AVAILABLE DATA:

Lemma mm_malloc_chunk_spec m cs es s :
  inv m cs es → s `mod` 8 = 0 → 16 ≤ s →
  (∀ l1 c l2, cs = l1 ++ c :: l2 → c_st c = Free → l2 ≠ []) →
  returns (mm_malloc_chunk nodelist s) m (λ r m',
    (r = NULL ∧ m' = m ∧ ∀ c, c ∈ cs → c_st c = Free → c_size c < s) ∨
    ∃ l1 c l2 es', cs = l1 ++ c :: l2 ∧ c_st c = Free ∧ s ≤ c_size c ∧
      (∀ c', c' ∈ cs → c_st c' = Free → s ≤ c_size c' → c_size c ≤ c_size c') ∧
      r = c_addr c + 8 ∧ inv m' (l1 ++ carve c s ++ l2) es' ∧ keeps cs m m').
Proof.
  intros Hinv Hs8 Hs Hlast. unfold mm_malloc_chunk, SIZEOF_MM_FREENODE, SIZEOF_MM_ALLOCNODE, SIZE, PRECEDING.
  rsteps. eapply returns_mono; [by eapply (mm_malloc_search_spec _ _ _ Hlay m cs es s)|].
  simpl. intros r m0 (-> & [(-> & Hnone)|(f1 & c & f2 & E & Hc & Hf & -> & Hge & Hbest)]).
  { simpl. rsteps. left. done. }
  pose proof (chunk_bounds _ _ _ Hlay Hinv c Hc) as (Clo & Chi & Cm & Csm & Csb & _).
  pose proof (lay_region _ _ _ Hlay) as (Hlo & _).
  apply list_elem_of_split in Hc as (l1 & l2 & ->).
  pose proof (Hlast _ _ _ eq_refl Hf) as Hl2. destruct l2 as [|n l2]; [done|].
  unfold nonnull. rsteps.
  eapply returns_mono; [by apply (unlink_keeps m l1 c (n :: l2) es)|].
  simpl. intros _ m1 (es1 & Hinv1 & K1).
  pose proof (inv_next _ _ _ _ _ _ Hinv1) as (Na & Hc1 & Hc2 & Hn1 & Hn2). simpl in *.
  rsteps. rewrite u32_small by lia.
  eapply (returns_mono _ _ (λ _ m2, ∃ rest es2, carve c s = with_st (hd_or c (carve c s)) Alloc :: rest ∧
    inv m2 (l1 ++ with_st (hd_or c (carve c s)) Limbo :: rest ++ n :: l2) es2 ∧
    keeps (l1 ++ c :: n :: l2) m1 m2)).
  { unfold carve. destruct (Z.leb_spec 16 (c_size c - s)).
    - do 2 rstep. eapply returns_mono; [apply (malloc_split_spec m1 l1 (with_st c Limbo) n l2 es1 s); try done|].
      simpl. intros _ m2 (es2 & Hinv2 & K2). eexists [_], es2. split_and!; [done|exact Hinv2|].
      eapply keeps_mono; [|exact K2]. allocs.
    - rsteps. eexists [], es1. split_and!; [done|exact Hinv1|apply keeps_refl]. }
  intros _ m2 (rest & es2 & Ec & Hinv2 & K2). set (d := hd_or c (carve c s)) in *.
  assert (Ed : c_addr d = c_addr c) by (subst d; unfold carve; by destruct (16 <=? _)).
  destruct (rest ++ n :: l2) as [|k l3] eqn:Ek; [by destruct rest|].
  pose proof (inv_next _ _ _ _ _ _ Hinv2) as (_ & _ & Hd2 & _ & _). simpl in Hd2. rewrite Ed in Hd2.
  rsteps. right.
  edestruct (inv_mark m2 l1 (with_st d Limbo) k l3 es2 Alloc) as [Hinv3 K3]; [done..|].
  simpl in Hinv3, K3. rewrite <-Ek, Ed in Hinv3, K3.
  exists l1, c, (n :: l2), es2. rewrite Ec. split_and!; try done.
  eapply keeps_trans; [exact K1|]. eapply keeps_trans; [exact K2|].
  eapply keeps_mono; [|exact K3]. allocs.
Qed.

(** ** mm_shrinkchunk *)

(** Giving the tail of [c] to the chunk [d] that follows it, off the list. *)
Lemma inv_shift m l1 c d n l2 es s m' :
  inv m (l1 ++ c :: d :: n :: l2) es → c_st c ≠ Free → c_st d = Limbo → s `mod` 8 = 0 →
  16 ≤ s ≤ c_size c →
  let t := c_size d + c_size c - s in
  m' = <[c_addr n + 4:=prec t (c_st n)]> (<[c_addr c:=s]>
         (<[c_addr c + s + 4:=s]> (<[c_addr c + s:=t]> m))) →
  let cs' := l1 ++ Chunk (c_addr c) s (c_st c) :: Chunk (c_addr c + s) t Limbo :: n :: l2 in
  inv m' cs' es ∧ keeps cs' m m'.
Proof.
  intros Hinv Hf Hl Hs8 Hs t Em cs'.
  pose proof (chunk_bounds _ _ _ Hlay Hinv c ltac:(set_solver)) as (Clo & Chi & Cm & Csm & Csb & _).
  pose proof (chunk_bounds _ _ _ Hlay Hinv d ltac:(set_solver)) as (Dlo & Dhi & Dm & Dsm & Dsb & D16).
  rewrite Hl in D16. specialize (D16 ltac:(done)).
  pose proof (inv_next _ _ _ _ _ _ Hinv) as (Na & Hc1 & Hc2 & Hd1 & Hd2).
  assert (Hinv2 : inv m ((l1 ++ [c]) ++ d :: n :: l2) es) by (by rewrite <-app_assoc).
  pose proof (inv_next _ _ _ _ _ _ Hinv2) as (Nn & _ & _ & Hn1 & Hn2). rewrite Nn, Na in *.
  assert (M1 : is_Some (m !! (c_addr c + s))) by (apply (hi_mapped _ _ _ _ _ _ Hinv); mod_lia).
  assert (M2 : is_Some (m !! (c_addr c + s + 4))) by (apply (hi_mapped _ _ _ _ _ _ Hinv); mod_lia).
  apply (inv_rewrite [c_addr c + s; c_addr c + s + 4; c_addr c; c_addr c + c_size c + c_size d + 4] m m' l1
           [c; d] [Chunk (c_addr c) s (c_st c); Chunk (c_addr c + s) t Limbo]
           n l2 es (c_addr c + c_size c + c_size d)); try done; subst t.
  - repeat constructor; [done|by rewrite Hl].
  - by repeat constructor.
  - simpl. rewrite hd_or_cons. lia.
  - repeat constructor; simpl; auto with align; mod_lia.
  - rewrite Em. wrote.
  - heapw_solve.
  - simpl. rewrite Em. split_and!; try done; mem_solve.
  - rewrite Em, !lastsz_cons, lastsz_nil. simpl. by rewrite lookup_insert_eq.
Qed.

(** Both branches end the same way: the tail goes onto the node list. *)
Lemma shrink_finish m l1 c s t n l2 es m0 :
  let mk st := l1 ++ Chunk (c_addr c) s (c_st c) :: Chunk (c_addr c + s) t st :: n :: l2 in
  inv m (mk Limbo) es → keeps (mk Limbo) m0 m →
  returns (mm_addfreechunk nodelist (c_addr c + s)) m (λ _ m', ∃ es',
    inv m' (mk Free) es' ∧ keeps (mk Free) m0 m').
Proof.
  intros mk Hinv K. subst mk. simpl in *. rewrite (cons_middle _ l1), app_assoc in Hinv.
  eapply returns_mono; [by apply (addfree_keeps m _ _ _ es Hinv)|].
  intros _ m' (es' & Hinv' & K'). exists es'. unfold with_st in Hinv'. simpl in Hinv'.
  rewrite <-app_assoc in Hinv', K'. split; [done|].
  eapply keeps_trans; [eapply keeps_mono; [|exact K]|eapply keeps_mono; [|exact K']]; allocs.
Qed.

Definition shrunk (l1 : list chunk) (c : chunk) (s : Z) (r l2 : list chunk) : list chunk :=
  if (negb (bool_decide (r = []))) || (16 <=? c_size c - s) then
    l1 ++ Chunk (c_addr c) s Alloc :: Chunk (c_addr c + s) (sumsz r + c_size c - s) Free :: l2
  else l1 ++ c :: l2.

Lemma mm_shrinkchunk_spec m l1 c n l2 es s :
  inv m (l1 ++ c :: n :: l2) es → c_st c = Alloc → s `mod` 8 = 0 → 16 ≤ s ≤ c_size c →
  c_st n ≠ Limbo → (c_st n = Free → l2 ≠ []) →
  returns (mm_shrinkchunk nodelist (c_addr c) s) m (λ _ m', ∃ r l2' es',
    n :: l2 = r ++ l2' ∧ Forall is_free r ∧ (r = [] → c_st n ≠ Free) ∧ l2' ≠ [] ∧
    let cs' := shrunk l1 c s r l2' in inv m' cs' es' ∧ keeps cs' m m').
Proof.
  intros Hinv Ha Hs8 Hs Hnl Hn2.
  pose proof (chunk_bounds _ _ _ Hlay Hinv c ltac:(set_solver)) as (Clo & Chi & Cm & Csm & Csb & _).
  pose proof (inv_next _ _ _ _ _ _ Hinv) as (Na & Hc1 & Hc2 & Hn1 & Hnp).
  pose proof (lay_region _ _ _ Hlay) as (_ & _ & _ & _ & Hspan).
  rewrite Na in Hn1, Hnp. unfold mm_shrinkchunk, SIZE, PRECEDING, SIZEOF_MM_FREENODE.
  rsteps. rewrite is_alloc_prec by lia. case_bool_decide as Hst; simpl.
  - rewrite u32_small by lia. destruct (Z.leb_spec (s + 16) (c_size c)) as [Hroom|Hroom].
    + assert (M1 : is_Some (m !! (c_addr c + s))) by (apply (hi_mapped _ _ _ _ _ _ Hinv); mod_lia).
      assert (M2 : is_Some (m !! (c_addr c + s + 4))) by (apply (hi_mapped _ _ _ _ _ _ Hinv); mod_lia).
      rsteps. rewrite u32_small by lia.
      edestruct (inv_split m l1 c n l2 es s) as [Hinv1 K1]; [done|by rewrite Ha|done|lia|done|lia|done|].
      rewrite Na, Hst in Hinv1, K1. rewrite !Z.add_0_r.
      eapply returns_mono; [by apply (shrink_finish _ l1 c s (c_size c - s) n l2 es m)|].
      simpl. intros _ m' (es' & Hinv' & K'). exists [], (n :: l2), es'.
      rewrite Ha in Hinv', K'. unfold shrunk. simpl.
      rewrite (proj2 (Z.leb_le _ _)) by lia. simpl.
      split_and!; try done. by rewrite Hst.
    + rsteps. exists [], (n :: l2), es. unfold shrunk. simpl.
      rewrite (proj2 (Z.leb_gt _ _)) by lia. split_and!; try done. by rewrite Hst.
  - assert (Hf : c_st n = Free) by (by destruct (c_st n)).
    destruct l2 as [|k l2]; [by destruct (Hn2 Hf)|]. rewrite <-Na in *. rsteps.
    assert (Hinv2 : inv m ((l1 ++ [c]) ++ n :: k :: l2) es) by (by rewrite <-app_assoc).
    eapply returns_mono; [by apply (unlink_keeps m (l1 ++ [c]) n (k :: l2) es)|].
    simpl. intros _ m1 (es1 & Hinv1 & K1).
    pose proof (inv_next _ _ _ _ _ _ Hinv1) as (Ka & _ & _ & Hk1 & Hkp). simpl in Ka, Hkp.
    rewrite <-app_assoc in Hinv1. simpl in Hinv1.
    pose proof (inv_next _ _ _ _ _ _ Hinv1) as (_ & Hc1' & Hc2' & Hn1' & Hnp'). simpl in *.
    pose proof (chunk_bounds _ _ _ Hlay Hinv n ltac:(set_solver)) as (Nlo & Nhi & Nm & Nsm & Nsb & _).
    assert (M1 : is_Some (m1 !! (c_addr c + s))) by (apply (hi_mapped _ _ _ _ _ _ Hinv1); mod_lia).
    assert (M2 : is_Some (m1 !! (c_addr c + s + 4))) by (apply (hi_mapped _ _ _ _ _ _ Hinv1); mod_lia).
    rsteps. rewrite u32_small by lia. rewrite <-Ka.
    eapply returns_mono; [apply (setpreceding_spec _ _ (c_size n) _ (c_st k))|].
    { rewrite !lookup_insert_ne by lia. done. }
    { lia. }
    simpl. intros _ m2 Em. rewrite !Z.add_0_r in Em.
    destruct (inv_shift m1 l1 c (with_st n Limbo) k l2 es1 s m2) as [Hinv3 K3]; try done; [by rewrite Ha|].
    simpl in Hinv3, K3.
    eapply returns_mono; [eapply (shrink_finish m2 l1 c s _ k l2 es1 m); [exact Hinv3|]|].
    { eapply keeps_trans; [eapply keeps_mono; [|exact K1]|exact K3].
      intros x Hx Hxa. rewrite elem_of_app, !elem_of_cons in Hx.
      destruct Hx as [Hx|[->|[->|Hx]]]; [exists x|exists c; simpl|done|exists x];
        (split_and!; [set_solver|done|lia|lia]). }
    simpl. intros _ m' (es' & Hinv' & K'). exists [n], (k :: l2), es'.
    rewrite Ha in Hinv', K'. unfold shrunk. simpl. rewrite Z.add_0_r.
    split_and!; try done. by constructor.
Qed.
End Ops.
...
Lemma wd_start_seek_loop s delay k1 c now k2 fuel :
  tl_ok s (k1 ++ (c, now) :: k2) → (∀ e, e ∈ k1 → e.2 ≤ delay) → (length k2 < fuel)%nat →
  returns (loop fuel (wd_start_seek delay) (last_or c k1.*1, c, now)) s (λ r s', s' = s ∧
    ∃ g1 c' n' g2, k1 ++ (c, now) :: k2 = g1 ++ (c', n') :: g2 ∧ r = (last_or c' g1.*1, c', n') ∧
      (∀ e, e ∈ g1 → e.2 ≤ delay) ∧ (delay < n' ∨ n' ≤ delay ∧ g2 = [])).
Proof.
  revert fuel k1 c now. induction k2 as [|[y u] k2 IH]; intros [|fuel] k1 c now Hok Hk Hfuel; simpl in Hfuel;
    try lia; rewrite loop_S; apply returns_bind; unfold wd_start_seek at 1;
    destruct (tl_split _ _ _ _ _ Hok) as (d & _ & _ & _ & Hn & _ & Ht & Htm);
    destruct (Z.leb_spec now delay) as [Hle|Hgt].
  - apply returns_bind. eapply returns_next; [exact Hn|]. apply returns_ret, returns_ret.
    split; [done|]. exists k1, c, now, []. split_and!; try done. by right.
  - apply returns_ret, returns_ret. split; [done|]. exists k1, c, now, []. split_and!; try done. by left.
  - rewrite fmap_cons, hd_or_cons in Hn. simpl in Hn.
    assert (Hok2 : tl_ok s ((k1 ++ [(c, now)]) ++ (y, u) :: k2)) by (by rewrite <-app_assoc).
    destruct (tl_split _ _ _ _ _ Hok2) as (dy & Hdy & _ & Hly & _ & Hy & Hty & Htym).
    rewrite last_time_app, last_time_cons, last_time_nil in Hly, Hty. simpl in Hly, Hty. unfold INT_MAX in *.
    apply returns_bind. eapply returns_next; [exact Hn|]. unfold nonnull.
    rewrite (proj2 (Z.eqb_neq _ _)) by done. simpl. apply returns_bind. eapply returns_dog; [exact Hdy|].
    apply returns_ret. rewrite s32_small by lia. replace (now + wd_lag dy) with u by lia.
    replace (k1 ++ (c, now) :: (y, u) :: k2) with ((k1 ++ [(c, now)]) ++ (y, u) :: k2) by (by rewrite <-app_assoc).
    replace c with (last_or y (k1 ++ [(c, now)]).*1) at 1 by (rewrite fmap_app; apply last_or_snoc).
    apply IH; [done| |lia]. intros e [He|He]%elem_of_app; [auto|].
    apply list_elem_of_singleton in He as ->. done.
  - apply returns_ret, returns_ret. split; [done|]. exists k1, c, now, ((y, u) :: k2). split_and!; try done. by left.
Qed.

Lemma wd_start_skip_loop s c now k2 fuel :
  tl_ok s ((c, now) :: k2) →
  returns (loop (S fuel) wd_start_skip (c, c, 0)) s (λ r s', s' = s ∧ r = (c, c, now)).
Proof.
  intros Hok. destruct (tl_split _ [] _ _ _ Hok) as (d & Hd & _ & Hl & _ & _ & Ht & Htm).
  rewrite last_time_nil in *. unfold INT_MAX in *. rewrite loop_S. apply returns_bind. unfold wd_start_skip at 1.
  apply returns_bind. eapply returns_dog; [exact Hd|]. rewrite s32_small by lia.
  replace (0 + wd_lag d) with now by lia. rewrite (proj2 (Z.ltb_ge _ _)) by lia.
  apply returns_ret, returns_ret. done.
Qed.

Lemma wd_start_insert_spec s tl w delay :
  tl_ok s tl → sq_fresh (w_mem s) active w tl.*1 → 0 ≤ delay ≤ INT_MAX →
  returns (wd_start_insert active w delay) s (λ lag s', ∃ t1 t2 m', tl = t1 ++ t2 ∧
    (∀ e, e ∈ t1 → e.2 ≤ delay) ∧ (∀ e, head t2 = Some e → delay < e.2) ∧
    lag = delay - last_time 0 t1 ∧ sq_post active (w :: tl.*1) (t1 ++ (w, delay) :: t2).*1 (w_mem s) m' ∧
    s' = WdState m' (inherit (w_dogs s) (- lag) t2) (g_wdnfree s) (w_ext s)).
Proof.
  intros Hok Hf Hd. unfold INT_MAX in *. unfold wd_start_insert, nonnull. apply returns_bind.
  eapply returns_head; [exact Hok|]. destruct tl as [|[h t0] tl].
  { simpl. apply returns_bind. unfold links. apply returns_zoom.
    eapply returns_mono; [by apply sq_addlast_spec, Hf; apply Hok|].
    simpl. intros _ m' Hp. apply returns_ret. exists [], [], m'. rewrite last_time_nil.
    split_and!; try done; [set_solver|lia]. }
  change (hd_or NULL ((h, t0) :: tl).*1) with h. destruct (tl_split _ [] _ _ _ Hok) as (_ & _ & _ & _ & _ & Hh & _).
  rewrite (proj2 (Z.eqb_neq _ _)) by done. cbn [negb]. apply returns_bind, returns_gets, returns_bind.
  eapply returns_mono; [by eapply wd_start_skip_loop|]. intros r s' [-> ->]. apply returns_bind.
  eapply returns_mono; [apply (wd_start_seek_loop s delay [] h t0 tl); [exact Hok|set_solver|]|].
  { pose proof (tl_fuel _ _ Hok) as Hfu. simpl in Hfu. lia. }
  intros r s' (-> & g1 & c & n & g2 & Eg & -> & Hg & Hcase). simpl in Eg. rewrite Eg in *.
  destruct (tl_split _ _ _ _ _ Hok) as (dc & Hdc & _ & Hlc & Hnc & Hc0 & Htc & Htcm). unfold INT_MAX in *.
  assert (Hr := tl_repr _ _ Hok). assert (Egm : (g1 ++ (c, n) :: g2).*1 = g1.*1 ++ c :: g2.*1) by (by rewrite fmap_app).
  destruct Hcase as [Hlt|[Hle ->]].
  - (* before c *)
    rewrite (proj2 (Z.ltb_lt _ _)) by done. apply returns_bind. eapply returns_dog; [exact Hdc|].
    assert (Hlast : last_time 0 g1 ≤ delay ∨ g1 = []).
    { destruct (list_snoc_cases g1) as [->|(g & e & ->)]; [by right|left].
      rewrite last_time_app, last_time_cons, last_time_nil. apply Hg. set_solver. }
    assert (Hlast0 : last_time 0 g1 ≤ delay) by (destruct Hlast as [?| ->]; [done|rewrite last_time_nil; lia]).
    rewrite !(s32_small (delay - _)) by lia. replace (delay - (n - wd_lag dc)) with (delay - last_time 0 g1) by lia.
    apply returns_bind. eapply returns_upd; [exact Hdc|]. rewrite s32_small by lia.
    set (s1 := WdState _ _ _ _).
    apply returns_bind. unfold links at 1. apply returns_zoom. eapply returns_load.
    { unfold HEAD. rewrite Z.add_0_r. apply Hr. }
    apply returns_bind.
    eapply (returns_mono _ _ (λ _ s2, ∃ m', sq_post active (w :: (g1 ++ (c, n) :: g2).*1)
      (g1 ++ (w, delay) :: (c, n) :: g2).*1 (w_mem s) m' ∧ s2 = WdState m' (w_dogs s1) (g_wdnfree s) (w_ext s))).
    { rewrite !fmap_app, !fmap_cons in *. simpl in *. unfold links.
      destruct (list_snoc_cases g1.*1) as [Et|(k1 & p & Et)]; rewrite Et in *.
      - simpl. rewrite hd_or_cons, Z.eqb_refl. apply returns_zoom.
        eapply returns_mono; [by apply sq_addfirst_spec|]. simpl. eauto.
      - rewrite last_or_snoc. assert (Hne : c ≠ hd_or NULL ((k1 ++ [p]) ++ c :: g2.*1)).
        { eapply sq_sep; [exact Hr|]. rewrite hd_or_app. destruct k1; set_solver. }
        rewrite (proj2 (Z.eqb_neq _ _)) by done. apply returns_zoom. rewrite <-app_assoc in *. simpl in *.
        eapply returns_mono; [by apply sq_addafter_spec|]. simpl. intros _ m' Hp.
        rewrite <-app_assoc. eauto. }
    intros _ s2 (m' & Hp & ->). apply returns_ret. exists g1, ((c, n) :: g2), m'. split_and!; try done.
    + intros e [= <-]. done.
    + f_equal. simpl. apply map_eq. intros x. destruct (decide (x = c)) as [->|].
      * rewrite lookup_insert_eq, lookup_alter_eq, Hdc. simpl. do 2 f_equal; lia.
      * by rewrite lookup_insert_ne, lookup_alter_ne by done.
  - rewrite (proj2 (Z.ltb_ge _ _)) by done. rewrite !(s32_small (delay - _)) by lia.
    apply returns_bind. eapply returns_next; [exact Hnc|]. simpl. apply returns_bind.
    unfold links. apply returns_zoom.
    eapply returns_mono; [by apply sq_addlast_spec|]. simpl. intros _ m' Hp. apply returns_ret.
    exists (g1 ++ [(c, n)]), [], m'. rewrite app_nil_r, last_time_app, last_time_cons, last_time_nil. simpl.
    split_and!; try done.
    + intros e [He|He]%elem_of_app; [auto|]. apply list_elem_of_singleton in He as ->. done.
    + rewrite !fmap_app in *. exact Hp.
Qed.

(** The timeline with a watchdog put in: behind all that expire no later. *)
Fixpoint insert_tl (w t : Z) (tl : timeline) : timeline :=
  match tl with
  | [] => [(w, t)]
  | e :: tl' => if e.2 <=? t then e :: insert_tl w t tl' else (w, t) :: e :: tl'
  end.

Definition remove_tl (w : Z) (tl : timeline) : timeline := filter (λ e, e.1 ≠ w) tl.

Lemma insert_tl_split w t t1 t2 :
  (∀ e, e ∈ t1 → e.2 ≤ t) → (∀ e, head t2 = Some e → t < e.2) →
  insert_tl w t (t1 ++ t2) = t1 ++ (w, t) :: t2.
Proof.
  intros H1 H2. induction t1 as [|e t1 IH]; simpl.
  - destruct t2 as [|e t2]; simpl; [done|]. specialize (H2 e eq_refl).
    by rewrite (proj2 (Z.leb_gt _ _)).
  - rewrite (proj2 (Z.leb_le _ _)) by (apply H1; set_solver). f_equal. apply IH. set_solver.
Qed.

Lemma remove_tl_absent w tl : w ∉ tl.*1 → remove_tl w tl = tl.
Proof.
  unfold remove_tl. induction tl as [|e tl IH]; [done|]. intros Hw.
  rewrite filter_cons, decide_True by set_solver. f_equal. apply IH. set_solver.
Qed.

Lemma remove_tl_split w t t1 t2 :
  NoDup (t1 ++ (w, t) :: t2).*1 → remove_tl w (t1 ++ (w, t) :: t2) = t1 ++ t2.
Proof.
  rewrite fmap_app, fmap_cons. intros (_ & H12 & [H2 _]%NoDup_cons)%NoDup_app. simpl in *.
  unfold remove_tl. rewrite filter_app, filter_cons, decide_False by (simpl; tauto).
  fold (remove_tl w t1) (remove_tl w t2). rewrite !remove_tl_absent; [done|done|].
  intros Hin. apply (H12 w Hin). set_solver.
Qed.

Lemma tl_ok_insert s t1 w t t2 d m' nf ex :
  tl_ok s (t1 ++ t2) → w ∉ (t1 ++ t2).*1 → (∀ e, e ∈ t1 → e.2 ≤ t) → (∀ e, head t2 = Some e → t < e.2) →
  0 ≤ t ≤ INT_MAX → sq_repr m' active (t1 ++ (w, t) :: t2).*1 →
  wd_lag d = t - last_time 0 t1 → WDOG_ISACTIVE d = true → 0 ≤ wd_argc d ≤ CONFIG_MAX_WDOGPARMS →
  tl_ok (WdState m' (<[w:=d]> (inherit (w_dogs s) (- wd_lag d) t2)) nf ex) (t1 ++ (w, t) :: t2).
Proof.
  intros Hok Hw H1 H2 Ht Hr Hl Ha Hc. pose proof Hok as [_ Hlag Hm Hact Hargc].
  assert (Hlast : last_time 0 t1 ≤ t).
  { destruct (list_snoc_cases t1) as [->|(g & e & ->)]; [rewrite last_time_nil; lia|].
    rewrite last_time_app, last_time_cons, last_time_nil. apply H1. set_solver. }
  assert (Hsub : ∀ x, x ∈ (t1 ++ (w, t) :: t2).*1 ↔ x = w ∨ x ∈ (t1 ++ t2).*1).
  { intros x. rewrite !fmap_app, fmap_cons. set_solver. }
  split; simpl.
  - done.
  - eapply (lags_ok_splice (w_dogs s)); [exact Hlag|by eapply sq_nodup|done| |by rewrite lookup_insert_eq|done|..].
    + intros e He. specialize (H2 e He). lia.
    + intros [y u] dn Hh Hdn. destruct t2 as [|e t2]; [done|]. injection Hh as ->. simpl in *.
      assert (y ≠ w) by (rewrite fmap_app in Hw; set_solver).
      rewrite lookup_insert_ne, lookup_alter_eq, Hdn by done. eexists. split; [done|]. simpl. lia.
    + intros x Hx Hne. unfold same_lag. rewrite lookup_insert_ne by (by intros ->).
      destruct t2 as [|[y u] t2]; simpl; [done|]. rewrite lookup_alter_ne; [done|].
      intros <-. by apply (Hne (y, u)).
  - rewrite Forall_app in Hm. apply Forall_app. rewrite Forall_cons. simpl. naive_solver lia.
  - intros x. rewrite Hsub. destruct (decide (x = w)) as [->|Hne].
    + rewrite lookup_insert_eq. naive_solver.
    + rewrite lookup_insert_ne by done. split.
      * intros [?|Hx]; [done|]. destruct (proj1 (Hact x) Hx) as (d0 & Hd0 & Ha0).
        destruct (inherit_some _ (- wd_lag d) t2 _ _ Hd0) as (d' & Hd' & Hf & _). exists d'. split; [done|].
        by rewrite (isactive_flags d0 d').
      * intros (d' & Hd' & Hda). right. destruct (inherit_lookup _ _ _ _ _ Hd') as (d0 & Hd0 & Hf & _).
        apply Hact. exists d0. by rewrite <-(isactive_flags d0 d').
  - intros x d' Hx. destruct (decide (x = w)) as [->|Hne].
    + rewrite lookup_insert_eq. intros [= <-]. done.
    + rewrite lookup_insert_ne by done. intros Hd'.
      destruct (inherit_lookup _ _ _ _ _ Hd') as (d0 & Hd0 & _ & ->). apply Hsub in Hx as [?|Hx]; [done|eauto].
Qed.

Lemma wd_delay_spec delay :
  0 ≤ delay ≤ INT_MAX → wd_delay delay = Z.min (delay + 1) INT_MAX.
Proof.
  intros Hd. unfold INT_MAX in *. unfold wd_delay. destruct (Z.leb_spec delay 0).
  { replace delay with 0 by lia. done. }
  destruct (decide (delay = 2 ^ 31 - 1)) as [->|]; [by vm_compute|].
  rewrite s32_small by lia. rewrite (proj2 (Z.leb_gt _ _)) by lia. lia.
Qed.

WHAT THIS TASK INVOLVES:
Find every line in the records that has the word "Hact". Copy those lines.

OUTPUT OF THE EXERCISE:
  intros Hok Hw H1 H2 Ht Hr Hl Ha Hc. pose proof Hok as [_ Hlag Hm Hact Hargc].
      * intros [?|Hx]; [done|]. destruct (proj1 (Hact x) Hx) as (d0 & Hd0 & Ha0).
        apply Hact. exists d0. by rewrite <-(isactive_flags d0 d').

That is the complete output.